Ireland’s recent Decade of Centenaries 2012-2023 saw an array of public commemorations, research, events, talks and documentaries produced to commemorate the Irish revolutionary period. A combination of academic, governmental and local outputs aimed to encapsulate historical events as well as more specific social history and lived experience. However, as an undergraduate student of History and English literature during the latter half of the Decade, I found myself asking if public discourse surrounding Ireland’s struggle for independence has evolved to incorporate nuance and intersectionality to match efforts made by historians and those involved in creating a programme for the Decade of Centenaries who strove for nuance and inclusivity. The 2021 programme, for instance, included ‘reflection about the multiple identities, traditions and perspectives that are part of the overall Irish historical experience’ within its objectives, as well a theme of women’s experiences.[i] However, public memory engagement, particularly regarding darker facets of the revolutionary period, can be very difficult. Civilians were tragically collateral damage in the conflict between the Irish Republican Army and the Black and Tans and RIC. However, civilians were also actively and deliberately harmed by all forces, with many women targeted specifically because of their gender. I think it is important to reflect post-centenary if this history was disseminated as much as we would have liked, and/or if the general public is willing to engage with us on these topics.

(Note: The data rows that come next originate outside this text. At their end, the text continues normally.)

(** X24 on the fixture of the repository's test: no template name asked for
    and two pieces of evidence. *)
Lemma generate_evidence_without_templates_witness :
  generate_evidence first_k half_roll [test_template] 2 [] theft_context
  = DivisionByZero.
Proof.
  refine (generate_evidence_without_templates first_k half_roll [test_template] 2 []
            theft_context _ _).
  - repeat constructor. exists "Test Evidence". split; [reflexivity | apply not_elem_of_nil].
  - reflexivity.
Defined.

(** X25 with a draw of 1/2 and no modifier: the evidence is authenticated. *)
Lemma build_evidence_authenticated_witness :
  match build_evidence theft_context logs_template 0.5 with
  | Built e => authenticated e = true <-> 0.5 < 0.7
  | _ => False
  end.
Proof.
  destruct (build_evidence theft_context logs_template 0.5) as [e| | |] eqn:E;
    [| vm_compute in E; discriminate E ..].
  exact (proj1 (proj2 (build_evidence_authenticated theft_context logs_template 0.5 e E))
           eq_refl).
Defined.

In 1920, Hannah Sheehy-Skeffington published ‘Statement of Atrocities on Women in Ireland,’ which highlighted the impact of the Irish struggle on women, including assault with rifle butts, the shooting of pregnant women and trauma induced miscarriages.[ii] This merely scratches the surface of the sexual violence and intimidation that was used as both a method of warfare and civilian policing. Madge Daly noted British soldiers held a special hatred of Cumann na mBan, and the members had ‘little rest’ from harassment.[iii] Women were resented by British forces because they rebelled against and rejected their jurisdiction in a perceived male dominated sphere of politics, war and violence. Women were taken out of their homes in the night, refused the right to dress themselves and had their hair cut, often accompanied by violence and assault through weaponry. Yet not all women were active members of Irish republican organisationsand were still subjected to consistent policing of their everyday lives. For those who were members, hair cutting likely acted as a performative power play aimed to deprive women of a physical marker of their femininity and thus serve as a retaliatory punishment for dispossession of masculine authority.

Although popular history and public discourse surrounding events at the time juxtaposes the positions of Irish Republican and British forces, they imposed the same method of violent ‘punishment’ against women. Irish Republicans also cut women’s hair for consorting or fraternising with the enemy. A woman’s shorn head was a physical marker of her ‘otherness’, her isolation from Irishness which was perceived above all else to be in total opposition to anything British. Deemed a security risk and a danger to the Independence movement, women with shorn heads were starkly contrasted to their male counterparts for whom it was a ‘martyr’s badge’, tangible proof of their fight for a free Ireland as opposed to women who had risked that very independence through their ‘collusion’.[iv] Women were policed, therefore, not only by British auxiliaries as Irish people, but also by both Irish republican forces and auxiliaries as Irish women. Their behaviour was monitored and their sexuality policed by both sides.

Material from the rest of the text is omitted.